Re: panic: data abort in critical section or under mutex (was: Re: panic: Unknown kernel exception 0 esr_el1 2000000 (on 14-CURRENT/aarch64 Feb 28))

From: bob prohaska <fbsd_at_www.zefox.net>
Date: Tue, 08 Mar 2022 15:42:04 UTC
On Mon, Mar 07, 2022 at 11:45:02AM -0500, Mark Johnston wrote:
> On Mon, Mar 07, 2022 at 04:25:22PM +0000, Andrew Turner wrote:
> > 
> > > On 7 Mar 2022, at 15:13, Mark Johnston <markj@freebsd.org> wrote:
> > > ...
> > > A (the?) problem is that the compiler is treating "pc" as an alias
> > > for x18, but the rmlock code assumes that the pcpu pointer is loaded
> > > once, as it dereferences "pc" outside of the critical section.  On
> > > arm64, if a context switch occurs between the store at _rm_rlock+144 and
> > > the load at +152, and the thread is migrated to another CPU, then we'll
> > > end up using the wrong CPU ID in the rm->rm_writecpus test.
> > > 
> > > I suspect the problem is unique to arm64 as its get_pcpu()
> > > implementation is different from the others in that it doesn't use
> > > volatile-qualified inline assembly.  This has been the case since
> > > https://cgit.freebsd.org/src/commit/?id=63c858a04d56529eddbddf85ad04fc8e99e73762 <https://cgit.freebsd.org/src/commit/?id=63c858a04d56529eddbddf85ad04fc8e99e73762>
> > > .
> > > 
> > > I haven't been able to reproduce any crashes running poudriere in an
> > > arm64 AWS instance, though.  Could you please try the patch below and
> > > confirm whether it fixes your panics?  I verified that the apparent
> > > problem described above is gone with the patch.
> > 
> > Alternatively (or additionally) we could do something like the following. There are only a few MI users of get_pcpu with the main place being in rm locks.
> > 
> > diff --git a/sys/arm64/include/pcpu.h b/sys/arm64/include/pcpu.h
> > index 09f6361c651c..59b890e5c2ea 100644
> > --- a/sys/arm64/include/pcpu.h
> > +++ b/sys/arm64/include/pcpu.h
> > @@ -58,7 +58,14 @@ struct pcpu;
> > 
> >  register struct pcpu *pcpup __asm ("x18");
> > 
> > -#define        get_pcpu()      pcpup
> > +static inline struct pcpu *
> > +get_pcpu(void)
> > +{
> > +       struct pcpu *pcpu;
> > +
> > +       __asm __volatile("mov   %0, x18" : "=&r"(pcpu));
> > +       return (pcpu);
> > +}
> > 
> >  static inline struct thread *
> >  get_curthread(void)
> 
> Indeed, I think this is probably the best solution.

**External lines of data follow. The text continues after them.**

Lemma parse_admission_complete payload r : reply_states payload r -> parse_admission_result payload = Ok r.
Proof.
  destruct r as [d z]. intros (row & -> & U & D & T & X). cbn [decision retry_after_seconds] in *.
  unfold parse_admission_result. rewrite U.
  assert (has_missing [u "decision"; u "retry_after_seconds"] row = false) as ->.
  { apply has_missing_false. intros f Hf. apply dhas_dget.
    apply elem_of_cons in Hf as [-> |Hf]; [eauto|]. apply list_elem_of_singleton in Hf as ->. eauto. }
  rewrite D, T. cbn [from_option id orb]. rewrite X. destruct (expected_retry_in d z X) as [_ N].
  rewrite Z.eqb_refl. replace (z <? 0) with false by lia. cbn [orb negb]. by apply AdmissionResult_init_ok.
Qed.

Lemma parse_admission_sound payload :
  match parse_admission_result payload with
  | Ok r => reply_states payload r
  | Err e => e = AdmissionUnavailable
  end.
Proof.
  unfold parse_admission_result. destruct payload as [| | | | |[|[| | | | | | |row| |] [|]]| | | |]; try done.
  destruct (has_unknown _ row) eqn:U; [done|]. destruct (has_missing _ row) eqn:Mi; [done|]. cbn [orb].
  destruct (dget row (u "decision")) as [[| | | |d| | | | |]|] eqn:D; try done. cbn [from_option id].
  destruct (dget row (u "retry_after_seconds")) as [[| |z| | | | | | |]|] eqn:T; try done. cbn [from_option id].
  destruct (expected_retry_after d) as [z'|] eqn:X; [|done].
  destruct (z <? 0); [done|]. destruct (Z.eqb_spec z z') as [-> |]; [|done]. cbn [orb negb].
  rewrite (AdmissionResult_init_ok d z' X). by exists row.
Qed.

Just for fun I tried the patch on a Pi3 running -current, updated a day or two
prior. The patch applied, compiled and seemed to run acceptably, but when I 
left a -j2 -DWITH_META_MODE buildworld running it crashed overnight, reporting


login: panic: rm_rlock: recursed on non-recursive rmlock sysctl lock @ /usr/src/sys/kern/kern_sysctl.c:193

cpuid = 0
time = 1646720264
KDB: stack backtrace:
db_trace_self() at db_trace_self
db_trace_self_wrapper() at db_trace_self_wrapper+0x30
vpanic() at vpanic+0x174
panic() at panic+0x44
_rm_rlock_debug() at _rm_rlock_debug+0x214
sysctl_root_handler_locked() at sysctl_root_handler_locked+0x140
sysctl_root() at sysctl_root+0x1ac
userland_sysctl() at userland_sysctl+0x140
sys___sysctl() at sys___sysctl+0x68
do_el0_sync() at do_el0_sync+0x520
handle_el0_sync() at handle_el0_sync+0x40
--- exception, esr 0x56000000
KDB: enter: panic
[ thread pid 869 tid 100091 ]
Stopped at      kdb_enter+0x44: undefined       f902011f


I tried typing bt at the debugger prompt but got no more output. 

I've put the buildworld log file at
http://www.zefox.net/~fbsd/rpi3/crashes/20220307/

Hope this is of some use....

bob prohaska